[Data supplied — start]

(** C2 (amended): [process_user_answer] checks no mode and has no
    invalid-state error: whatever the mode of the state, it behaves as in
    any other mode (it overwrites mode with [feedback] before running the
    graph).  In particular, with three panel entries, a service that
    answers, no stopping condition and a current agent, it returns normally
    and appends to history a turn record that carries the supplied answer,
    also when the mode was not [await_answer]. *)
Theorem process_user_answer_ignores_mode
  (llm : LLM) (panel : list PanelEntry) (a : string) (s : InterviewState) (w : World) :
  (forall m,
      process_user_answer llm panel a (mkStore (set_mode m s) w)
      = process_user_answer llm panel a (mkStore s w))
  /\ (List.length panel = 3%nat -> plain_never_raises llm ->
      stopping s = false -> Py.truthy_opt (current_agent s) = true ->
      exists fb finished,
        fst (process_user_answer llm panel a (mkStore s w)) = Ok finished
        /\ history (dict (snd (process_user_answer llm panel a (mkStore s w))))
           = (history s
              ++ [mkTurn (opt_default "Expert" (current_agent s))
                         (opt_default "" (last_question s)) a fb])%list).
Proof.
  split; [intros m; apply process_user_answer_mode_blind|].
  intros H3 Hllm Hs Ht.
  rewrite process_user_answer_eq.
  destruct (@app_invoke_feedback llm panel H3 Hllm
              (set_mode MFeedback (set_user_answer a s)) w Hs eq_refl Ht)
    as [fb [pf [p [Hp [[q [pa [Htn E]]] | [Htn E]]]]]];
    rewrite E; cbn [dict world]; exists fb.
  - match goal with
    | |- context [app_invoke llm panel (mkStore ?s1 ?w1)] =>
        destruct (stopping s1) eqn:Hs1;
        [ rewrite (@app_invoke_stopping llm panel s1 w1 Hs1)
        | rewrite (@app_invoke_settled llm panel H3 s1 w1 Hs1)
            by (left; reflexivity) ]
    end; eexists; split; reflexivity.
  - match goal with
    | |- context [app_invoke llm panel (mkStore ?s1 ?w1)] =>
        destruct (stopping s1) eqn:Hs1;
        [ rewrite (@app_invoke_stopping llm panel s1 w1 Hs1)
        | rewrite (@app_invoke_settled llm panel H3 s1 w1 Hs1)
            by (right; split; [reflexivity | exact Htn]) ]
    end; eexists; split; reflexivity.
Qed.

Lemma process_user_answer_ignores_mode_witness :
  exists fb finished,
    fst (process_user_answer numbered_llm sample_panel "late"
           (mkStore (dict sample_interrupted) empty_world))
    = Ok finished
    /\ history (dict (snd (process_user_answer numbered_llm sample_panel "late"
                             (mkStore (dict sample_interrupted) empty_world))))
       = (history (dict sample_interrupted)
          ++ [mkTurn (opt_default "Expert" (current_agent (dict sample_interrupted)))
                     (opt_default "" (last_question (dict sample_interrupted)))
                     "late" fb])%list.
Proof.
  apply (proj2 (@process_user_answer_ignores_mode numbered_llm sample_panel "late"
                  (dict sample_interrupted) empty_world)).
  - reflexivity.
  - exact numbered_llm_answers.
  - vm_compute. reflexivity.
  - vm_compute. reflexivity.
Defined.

[Data supplied — finish]
[Data supplied — start]

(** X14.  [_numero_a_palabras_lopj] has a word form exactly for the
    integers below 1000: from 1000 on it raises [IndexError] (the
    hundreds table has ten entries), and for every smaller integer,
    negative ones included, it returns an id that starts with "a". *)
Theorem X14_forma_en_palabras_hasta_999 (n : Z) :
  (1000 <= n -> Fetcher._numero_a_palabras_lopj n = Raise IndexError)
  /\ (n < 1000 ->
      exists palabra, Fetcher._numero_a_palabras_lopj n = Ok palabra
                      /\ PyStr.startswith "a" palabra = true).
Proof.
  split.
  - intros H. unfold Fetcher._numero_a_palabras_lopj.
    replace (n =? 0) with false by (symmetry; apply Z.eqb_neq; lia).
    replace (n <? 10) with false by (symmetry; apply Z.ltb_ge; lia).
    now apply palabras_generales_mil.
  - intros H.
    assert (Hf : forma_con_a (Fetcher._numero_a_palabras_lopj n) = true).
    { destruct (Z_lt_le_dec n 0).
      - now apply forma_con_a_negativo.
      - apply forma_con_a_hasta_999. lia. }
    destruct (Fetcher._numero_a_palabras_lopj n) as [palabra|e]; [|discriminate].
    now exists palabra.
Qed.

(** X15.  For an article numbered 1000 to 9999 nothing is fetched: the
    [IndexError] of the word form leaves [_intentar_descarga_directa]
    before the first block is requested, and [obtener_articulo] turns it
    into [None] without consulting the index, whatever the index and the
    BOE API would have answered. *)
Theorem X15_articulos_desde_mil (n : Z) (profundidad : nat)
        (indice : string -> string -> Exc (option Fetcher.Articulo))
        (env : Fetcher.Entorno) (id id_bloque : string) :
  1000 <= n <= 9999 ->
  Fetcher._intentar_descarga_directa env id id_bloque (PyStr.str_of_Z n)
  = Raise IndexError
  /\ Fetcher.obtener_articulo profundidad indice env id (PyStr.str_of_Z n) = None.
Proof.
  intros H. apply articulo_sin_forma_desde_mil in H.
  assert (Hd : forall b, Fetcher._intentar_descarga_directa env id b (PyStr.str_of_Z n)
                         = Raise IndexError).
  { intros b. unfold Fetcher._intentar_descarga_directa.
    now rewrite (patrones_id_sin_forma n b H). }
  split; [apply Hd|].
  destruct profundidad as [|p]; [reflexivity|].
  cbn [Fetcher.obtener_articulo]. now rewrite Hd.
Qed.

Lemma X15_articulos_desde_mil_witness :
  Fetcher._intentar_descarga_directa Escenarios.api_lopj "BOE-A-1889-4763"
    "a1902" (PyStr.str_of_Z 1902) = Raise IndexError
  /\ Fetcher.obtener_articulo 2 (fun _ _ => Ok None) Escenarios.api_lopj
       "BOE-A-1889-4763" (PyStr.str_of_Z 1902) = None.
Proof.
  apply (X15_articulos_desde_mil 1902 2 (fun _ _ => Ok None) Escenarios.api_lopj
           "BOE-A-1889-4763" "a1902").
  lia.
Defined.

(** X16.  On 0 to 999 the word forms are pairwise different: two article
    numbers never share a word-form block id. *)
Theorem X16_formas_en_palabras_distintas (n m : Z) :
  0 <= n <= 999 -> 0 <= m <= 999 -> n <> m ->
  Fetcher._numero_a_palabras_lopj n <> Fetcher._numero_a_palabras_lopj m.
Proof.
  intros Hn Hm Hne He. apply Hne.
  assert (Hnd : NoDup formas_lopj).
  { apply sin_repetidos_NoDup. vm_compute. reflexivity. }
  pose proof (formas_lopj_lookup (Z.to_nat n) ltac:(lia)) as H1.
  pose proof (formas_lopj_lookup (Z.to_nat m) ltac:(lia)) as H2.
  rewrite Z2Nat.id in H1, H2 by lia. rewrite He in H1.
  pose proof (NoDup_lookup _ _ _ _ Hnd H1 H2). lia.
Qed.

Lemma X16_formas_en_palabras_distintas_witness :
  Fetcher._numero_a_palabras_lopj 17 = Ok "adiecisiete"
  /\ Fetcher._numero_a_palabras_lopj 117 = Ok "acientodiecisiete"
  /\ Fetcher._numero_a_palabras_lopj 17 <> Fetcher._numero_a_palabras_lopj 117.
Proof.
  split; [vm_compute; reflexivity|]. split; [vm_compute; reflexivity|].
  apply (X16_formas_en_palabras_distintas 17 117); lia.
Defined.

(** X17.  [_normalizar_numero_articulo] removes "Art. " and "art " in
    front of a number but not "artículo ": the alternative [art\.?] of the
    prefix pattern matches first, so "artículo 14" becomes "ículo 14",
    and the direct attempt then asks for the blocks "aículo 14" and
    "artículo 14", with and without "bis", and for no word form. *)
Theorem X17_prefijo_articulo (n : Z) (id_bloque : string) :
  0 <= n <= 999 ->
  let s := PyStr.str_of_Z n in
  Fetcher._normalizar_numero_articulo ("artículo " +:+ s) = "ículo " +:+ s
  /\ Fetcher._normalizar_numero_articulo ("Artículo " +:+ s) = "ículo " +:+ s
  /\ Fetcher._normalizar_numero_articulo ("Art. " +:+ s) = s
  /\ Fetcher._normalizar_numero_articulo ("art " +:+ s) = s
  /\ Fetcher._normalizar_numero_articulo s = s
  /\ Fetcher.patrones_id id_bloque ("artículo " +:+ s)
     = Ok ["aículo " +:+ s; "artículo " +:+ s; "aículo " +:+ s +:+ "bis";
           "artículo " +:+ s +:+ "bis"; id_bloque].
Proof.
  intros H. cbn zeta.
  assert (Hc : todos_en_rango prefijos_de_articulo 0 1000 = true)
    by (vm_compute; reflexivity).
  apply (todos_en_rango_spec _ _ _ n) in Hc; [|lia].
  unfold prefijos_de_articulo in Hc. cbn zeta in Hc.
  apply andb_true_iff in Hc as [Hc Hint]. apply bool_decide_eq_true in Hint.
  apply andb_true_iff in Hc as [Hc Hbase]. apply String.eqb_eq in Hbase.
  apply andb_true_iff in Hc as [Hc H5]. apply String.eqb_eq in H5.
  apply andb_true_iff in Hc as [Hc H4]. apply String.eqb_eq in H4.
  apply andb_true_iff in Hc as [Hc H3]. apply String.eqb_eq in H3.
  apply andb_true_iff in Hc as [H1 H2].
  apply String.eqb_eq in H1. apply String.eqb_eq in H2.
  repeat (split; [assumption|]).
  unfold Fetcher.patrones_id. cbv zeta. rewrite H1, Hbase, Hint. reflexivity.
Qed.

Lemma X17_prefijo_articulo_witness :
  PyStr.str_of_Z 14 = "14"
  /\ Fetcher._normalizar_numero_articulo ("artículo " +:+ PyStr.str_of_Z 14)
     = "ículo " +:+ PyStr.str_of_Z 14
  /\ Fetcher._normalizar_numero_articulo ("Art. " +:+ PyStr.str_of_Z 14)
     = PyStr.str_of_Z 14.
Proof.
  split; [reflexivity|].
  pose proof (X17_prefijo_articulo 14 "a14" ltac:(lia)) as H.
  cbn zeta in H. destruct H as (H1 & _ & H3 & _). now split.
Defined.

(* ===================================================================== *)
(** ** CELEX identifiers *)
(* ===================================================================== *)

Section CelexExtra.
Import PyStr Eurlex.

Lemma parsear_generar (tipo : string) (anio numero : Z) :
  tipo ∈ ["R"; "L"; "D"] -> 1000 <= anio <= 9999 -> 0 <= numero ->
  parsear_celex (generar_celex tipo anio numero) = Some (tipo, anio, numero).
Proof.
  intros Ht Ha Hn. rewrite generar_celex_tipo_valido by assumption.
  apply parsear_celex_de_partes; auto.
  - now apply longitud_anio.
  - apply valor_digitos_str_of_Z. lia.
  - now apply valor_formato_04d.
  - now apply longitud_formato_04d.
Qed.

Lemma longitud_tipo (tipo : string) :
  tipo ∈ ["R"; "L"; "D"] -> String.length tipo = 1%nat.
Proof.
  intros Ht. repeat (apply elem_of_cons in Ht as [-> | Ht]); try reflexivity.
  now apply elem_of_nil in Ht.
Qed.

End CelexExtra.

[Data supplied — finish]

Would you show every line in the data above that contains the string "history"?

▶ Task response
    and appends to history a turn record that carries the supplied answer,
        /\ history (dict (snd (process_user_answer llm panel a (mkStore s w))))
           = (history s
    /\ history (dict (snd (process_user_answer numbered_llm sample_panel "late"
       = (history (dict sample_interrupted)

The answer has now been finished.